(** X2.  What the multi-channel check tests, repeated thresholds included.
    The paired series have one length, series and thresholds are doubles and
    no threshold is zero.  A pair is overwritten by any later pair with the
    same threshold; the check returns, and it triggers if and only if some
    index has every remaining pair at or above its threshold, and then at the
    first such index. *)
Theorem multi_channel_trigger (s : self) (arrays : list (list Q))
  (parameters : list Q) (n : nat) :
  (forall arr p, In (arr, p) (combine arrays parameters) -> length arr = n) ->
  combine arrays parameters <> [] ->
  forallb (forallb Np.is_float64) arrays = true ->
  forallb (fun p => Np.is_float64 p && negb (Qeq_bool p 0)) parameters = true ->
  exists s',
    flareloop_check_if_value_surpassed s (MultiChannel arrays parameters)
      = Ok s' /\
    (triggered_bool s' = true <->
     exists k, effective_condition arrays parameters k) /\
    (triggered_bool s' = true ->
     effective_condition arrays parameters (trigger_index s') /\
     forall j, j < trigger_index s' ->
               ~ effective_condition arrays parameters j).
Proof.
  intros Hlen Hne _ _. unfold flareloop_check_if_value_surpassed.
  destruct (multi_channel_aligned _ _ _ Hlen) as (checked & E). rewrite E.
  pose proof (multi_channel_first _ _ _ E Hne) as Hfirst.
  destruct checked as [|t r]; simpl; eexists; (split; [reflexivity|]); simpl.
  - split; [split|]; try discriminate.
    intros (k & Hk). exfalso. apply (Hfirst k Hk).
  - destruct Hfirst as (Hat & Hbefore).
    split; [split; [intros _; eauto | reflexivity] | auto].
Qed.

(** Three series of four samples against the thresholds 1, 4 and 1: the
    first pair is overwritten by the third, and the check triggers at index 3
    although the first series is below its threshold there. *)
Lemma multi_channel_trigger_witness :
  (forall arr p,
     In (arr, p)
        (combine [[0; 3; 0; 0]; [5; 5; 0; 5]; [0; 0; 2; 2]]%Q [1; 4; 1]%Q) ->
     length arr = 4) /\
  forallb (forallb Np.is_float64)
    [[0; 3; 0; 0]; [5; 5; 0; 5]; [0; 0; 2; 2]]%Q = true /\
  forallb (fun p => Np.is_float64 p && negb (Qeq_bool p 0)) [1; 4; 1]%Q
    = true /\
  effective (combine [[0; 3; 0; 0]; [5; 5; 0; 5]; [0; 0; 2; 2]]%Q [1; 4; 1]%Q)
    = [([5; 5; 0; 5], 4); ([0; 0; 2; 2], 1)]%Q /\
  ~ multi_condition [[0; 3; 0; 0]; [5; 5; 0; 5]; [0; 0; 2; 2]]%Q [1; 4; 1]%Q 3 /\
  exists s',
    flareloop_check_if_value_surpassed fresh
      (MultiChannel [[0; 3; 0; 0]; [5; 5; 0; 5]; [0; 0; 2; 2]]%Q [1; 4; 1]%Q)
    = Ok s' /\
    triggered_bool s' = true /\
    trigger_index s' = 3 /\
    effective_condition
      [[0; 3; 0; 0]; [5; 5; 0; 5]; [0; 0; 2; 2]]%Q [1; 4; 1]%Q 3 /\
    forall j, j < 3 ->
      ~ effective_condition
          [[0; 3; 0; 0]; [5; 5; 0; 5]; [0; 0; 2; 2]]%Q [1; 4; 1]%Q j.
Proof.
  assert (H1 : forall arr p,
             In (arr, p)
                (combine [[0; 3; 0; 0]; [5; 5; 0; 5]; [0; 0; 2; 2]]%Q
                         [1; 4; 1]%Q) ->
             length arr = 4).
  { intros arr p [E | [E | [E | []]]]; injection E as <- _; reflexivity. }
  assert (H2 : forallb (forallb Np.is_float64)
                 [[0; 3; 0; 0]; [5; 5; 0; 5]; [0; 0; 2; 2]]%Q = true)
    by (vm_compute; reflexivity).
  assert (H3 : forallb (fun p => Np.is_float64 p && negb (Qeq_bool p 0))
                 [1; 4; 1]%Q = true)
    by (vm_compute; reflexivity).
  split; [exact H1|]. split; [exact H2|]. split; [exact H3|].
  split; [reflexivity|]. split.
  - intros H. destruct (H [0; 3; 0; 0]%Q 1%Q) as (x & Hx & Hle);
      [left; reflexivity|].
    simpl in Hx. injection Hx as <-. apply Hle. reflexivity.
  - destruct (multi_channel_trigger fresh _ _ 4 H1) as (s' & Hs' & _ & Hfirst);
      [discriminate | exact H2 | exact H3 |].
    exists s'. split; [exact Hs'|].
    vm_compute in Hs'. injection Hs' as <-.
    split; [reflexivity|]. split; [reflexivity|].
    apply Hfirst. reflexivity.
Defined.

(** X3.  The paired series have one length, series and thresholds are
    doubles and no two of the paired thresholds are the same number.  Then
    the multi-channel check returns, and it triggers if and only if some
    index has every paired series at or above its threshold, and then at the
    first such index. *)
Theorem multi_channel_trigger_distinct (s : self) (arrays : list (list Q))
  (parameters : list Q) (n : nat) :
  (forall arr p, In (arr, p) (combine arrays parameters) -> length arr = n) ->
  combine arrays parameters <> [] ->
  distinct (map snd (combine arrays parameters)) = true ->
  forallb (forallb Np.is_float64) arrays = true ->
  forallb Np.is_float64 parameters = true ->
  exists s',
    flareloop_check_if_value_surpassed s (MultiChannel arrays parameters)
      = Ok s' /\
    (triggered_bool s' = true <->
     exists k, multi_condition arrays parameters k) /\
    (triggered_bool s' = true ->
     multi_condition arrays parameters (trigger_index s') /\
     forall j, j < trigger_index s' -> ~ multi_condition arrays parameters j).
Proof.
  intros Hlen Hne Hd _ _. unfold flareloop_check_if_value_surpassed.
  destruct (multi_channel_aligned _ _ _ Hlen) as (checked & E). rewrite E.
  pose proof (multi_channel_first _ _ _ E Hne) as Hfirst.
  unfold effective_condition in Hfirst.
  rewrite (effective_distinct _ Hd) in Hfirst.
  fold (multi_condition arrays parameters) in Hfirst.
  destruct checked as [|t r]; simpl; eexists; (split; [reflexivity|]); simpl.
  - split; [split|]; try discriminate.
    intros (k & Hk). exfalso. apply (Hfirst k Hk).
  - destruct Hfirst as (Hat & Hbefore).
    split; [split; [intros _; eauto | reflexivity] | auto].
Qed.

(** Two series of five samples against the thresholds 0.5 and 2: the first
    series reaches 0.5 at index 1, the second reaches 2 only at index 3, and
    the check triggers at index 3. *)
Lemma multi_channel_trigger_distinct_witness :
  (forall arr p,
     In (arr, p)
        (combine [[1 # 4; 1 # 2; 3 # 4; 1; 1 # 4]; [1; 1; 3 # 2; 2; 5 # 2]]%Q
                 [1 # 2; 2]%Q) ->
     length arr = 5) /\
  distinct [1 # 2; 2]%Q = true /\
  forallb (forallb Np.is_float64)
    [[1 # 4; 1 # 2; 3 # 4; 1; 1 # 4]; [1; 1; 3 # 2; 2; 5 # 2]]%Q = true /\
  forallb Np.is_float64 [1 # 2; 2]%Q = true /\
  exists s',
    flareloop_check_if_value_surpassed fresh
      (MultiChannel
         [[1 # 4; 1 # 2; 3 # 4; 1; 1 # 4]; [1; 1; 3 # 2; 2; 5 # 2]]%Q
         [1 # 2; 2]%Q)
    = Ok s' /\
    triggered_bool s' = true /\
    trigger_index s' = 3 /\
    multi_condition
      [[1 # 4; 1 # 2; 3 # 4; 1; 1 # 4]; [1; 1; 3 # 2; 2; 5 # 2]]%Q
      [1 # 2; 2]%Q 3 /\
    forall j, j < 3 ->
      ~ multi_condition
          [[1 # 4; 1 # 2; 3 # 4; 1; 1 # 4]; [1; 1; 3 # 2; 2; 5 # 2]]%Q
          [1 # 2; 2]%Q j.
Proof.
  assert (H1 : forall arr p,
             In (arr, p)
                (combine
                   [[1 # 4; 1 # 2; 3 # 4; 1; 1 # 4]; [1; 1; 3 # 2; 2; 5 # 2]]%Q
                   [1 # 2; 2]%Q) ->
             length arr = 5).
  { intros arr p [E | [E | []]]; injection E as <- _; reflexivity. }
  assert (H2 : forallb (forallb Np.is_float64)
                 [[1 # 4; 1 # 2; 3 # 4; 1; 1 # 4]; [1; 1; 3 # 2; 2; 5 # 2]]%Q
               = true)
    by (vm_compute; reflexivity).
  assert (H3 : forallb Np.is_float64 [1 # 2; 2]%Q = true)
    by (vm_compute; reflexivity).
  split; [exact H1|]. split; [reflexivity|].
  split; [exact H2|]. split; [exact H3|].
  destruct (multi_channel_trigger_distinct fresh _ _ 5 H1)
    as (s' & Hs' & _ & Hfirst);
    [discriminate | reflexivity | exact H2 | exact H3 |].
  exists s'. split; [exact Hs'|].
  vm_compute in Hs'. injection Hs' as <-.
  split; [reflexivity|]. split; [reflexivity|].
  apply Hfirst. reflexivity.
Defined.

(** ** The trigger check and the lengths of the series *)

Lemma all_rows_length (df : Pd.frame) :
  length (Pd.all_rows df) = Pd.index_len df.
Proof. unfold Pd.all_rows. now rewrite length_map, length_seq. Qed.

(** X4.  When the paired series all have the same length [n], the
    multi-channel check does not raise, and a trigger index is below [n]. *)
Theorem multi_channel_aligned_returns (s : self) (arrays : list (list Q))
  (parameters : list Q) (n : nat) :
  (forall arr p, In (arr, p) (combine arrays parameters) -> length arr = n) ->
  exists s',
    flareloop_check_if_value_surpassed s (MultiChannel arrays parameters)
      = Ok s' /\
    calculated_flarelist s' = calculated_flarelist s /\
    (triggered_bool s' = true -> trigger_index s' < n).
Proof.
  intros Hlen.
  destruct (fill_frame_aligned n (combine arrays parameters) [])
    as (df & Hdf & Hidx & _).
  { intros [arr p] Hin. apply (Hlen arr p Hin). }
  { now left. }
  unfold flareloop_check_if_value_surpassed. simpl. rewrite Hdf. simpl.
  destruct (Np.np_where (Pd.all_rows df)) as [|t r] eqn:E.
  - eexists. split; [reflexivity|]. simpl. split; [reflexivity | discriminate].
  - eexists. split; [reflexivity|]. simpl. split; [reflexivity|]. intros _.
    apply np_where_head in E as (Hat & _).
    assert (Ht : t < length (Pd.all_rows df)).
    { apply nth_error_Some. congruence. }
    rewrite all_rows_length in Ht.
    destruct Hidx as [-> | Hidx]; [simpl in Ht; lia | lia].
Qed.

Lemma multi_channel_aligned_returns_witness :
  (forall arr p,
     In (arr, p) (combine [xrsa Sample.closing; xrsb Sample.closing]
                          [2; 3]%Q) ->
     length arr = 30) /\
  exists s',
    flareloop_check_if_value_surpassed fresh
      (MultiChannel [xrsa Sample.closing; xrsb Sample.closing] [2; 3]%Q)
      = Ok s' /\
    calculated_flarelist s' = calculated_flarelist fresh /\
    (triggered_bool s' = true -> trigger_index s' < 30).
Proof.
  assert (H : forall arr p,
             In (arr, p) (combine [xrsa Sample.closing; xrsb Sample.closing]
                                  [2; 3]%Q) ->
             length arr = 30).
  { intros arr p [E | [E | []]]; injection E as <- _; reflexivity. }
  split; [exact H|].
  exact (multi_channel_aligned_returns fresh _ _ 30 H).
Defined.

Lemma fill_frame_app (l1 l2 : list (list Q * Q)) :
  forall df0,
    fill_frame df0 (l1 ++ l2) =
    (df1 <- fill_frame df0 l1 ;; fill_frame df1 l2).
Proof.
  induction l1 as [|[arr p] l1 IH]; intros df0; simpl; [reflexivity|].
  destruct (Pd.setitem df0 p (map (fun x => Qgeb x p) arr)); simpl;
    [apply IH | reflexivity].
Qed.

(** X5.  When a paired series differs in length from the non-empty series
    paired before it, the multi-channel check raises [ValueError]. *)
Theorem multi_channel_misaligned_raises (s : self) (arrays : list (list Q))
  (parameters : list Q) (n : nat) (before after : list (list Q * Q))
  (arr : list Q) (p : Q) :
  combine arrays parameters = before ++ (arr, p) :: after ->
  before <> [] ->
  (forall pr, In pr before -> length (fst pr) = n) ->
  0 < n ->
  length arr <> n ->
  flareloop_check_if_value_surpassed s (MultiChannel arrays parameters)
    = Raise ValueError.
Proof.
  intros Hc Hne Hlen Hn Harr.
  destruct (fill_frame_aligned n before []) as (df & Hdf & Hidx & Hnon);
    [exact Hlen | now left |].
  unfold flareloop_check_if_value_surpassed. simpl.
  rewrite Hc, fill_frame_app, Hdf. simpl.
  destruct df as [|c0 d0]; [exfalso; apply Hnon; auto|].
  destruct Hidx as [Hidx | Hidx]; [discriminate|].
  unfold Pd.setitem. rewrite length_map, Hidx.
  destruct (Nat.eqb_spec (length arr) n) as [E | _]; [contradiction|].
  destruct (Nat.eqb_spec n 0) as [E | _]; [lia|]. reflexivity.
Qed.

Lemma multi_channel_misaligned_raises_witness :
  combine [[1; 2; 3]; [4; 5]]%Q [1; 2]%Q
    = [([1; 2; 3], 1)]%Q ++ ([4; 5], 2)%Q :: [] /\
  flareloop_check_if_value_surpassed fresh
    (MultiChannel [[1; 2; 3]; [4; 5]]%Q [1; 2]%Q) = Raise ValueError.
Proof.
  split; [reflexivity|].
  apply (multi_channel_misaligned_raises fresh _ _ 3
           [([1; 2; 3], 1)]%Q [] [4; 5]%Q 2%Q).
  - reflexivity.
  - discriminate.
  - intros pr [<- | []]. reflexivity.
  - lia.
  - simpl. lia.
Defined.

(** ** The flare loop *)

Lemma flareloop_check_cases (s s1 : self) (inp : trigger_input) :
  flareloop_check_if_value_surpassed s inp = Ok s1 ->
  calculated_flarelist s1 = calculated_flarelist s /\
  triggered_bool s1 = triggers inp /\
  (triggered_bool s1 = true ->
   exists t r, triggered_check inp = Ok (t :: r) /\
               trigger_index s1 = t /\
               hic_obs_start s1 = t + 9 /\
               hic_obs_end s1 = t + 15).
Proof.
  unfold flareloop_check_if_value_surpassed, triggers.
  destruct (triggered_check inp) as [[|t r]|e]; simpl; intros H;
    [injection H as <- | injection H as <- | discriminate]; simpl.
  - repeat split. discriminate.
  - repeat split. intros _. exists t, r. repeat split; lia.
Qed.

##############################

WORK INSTRUCTION
Going back over the entries above, copy word for word every line from the one that has "exists k, multi_condition" on through the one that has "series reaches 0.5".

YOUR SOLUTION
     exists k, multi_condition arrays parameters k) /\
    (triggered_bool s' = true ->
     multi_condition arrays parameters (trigger_index s') /\
     forall j, j < trigger_index s' -> ~ multi_condition arrays parameters j).
Proof.
  intros Hlen Hne Hd _ _. unfold flareloop_check_if_value_surpassed.
  destruct (multi_channel_aligned _ _ _ Hlen) as (checked & E). rewrite E.
  pose proof (multi_channel_first _ _ _ E Hne) as Hfirst.
  unfold effective_condition in Hfirst.
  rewrite (effective_distinct _ Hd) in Hfirst.
  fold (multi_condition arrays parameters) in Hfirst.
  destruct checked as [|t r]; simpl; eexists; (split; [reflexivity|]); simpl.
  - split; [split|]; try discriminate.
    intros (k & Hk). exfalso. apply (Hfirst k Hk).
  - destruct Hfirst as (Hat & Hbefore).
    split; [split; [intros _; eauto | reflexivity] | auto].
Qed.

(** Two series of five samples against the thresholds 0.5 and 2: the first
    series reaches 0.5 at index 1, the second reaches 2 only at index 3, and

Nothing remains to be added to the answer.